(Data to examine)

(** [RankedCandidate::order] *)
Definition class_cmp (a b : Z * Z * Z) : comparison :=
  then_cmp (Z.compare a.1.1 b.1.1) (then_cmp (Z.compare a.1.2 b.1.2) (Z.compare a.2 b.2)).
Definition cost_cmp (a b : option spec_float) : comparison :=
  match a, b with Some a, Some b => total_cmp a b | _, _ => Eq end.
Definition candidate_order (left right : RankedCandidate) : comparison :=
  then_cmp (class_cmp (ra_class left) (ra_class right))
    (then_cmp (cost_cmp (ra_cost left) (ra_cost right)) (Nat.compare (ra_declaration left) (ra_declaration right))).

(** [sort_by] keeps the order of two candidates it does not tell apart. *)
Definition not_after (left right : RankedCandidate) : Prop := candidate_order left right <> Gt.
#[export] Instance not_after_dec left right : Decision (not_after left right).
Proof. unfold not_after. destruct (candidate_order left right); [left|left|right]; congruence. Defined.

(** [RankedCandidate::label] *)
Definition label (candidate : RankedCandidate) : string :=
  match ra_row candidate with
  | Some row => ra_connection candidate +:+ "/" +:+ cm_id row
  | None => ra_connection candidate +:+ "/unrecorded"
  end.

(** * The basis *)

(** [{:.4}] of a finite double: its exact value to four decimals, a tie to the even
    digit. *)
Definition round_half_even (numerator denominator : Z) : Z :=
  let quotient := (numerator / denominator)%Z in
  let twice := (2 * (numerator mod denominator))%Z in
  if (denominator <? twice)%Z || ((denominator =? twice)%Z && Z.odd quotient) then (quotient + 1)%Z else quotient.
Definition four_digits (n : Z) : string :=
  let digits := pretty n in
  String.substring 0 (4 - String.length digits) "0000" +:+ digits.
Definition format_fixed4 (x : spec_float) : string :=
  let '(negative, ten_thousandths) :=
    match x with
    | S754_finite s m e =>
        (s, if (0 <=? e)%Z then (10000 * Z.pos m * 2 ^ e)%Z else round_half_even (10000 * Z.pos m) (2 ^ (- e)))
    | S754_zero s => (s, 0%Z)
    | S754_infinity s => (s, 0%Z)
    | S754_nan => (false, 0%Z)
    end in
  (if (negative : bool) then "-" else EmptyString) +:+
    pretty (ten_thousandths / 10000)%Z +:+ "." +:+ four_digits (ten_thousandths mod 10000)%Z.

(** [deciding_criterion]; [<] of two doubles *)
Definition cost_lt (a b : option spec_float) : bool :=
  match a, b with Some a, Some b => bool_decide (SFcompare a b = Some Lt) | _, _ => false end.

Definition deciding_criterion (winner runner_up : RankedCandidate) (facts : RecordedFacts) (risky : option Surface)
    : string :=
  let estimate := pretty (rf_context_tokens_estimate facts) in
  let '(capability, context, price) := ra_class winner in
  let '(capability', context', price') := ra_class runner_up in
  if (capability <? capability')%Z then
    match risky, ra_row winner with
    | Some surface, Some row =>
        if cm_reasoning row then "a recorded reasoning fit for risky surface " +:+ surface_as_str surface
        else "a recorded tool modality"
    | _, _ => "a recorded tool modality"
    end
  else if (context <? context')%Z then
    if (context =? 0)%Z then "a recorded context fit for " +:+ estimate +:+ " estimated characters"
    else "an unrecorded context window"
  else if (price <? price')%Z then "the cheapest known full cost, where an unknown price ranks last"
  else if cost_lt (ra_cost winner) (ra_cost runner_up) then
    "the cheaper known full cost of " +:+ from_option format_fixed4 EmptyString (ra_cost winner) +:+ " usd over " +:+
      estimate +:+ " estimated characters"
  else "the declared order".

(** [ranked_basis] *)
Definition ranked_basis (winner : RankedCandidate) (runner_up : option RankedCandidate) (facts : RecordedFacts)
    (risky : option Surface) (effort : option (EffortLevel * string)) : string :=
  "auto ranked " +:+ label winner +:+
  match runner_up with
  | Some runner_up => " over " +:+ label runner_up +:+ " by " +:+ deciding_criterion winner runner_up facts risky
  | None => " as the only eligible connection"
  end +:+
  match effort with
  | Some (level, reason) => "; effort " +:+ effort_name level +:+ " from " +:+ reason
  | None => EmptyString
  end.

(** * Ranking *)

Section Ranking.
Variable os : TargetOs.
Variable recorded_models : string -> list CatalogModel.

(** [rank_rejection] *)
Definition rank_rejection (connections : gmap string Connection) (profiles : gmap string Profile)
    (entitlements : Entitlements) (purpose_def : option PurposeDef) (connection : string) : option RejectionCause :=
  match connections !! connection with
  | None => Some RejUnknownConnection
  | Some entry =>
      if negb (offline_usable os connections profiles connection) then Some (RejLiveGrantRequired (cx_kind entry))
      else entitlement_rejection entitlements purpose_def connection
  end.

(** The candidates of the feasible connections, in declared order. *)
Fixpoint ranked_candidates (feasible : list string) (declaration : nat) (facts : RecordedFacts) (risky : bool)
    : list RankedCandidate :=
  match feasible with
  | [] => []
  | connection :: feasible =>
      match recorded_models connection with
      | [] => [unknown_candidate connection declaration]
      | rows => map (fun row => recorded_candidate connection declaration row facts risky) rows
      end ++ ranked_candidates feasible (S declaration) facts risky
  end.

(** [rank_recorded] *)
Definition rank_recorded (purpose : string) (feasible : list string) (facts : RecordedFacts)
    (rejected : list CandidateRejection) (resolved_effort : EffortAssign) : result RankingChoice ModelError :=
  let risky := risky_surface facts in
  match merge_sort not_after (ranked_candidates feasible 0 facts (is_some risky)) with
  | [] => Err (NoEligibleCandidate purpose rejected)
  | (winner :: _) as ranked =>
      let runner_up := find (fun c => negb (bool_decide (ra_connection c = ra_connection winner))) ranked in
      let effort := ranked_effort facts (is_some risky) (ra_row winner) resolved_effort in
      Ok (mkChoice (ra_connection winner) (cm_id <$> ra_row winner) (fst <$> effort)
            (Some (ranked_basis winner runner_up facts risky effort)))
  end.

(End Data to examine)

◆ Exercise instructions
Your answer must consist solely of the lines above between the line holding "Fixpoint ranked_candidates (feasible" and the line holding "(** [rank_recorded] *)", inclusive, copied exactly.

◆ Your response
Fixpoint ranked_candidates (feasible : list string) (declaration : nat) (facts : RecordedFacts) (risky : bool)
    : list RankedCandidate :=
  match feasible with
  | [] => []
  | connection :: feasible =>
      match recorded_models connection with
      | [] => [unknown_candidate connection declaration]
      | rows => map (fun row => recorded_candidate connection declaration row facts risky) rows
      end ++ ranked_candidates feasible (S declaration) facts risky
  end.

(** [rank_recorded] *)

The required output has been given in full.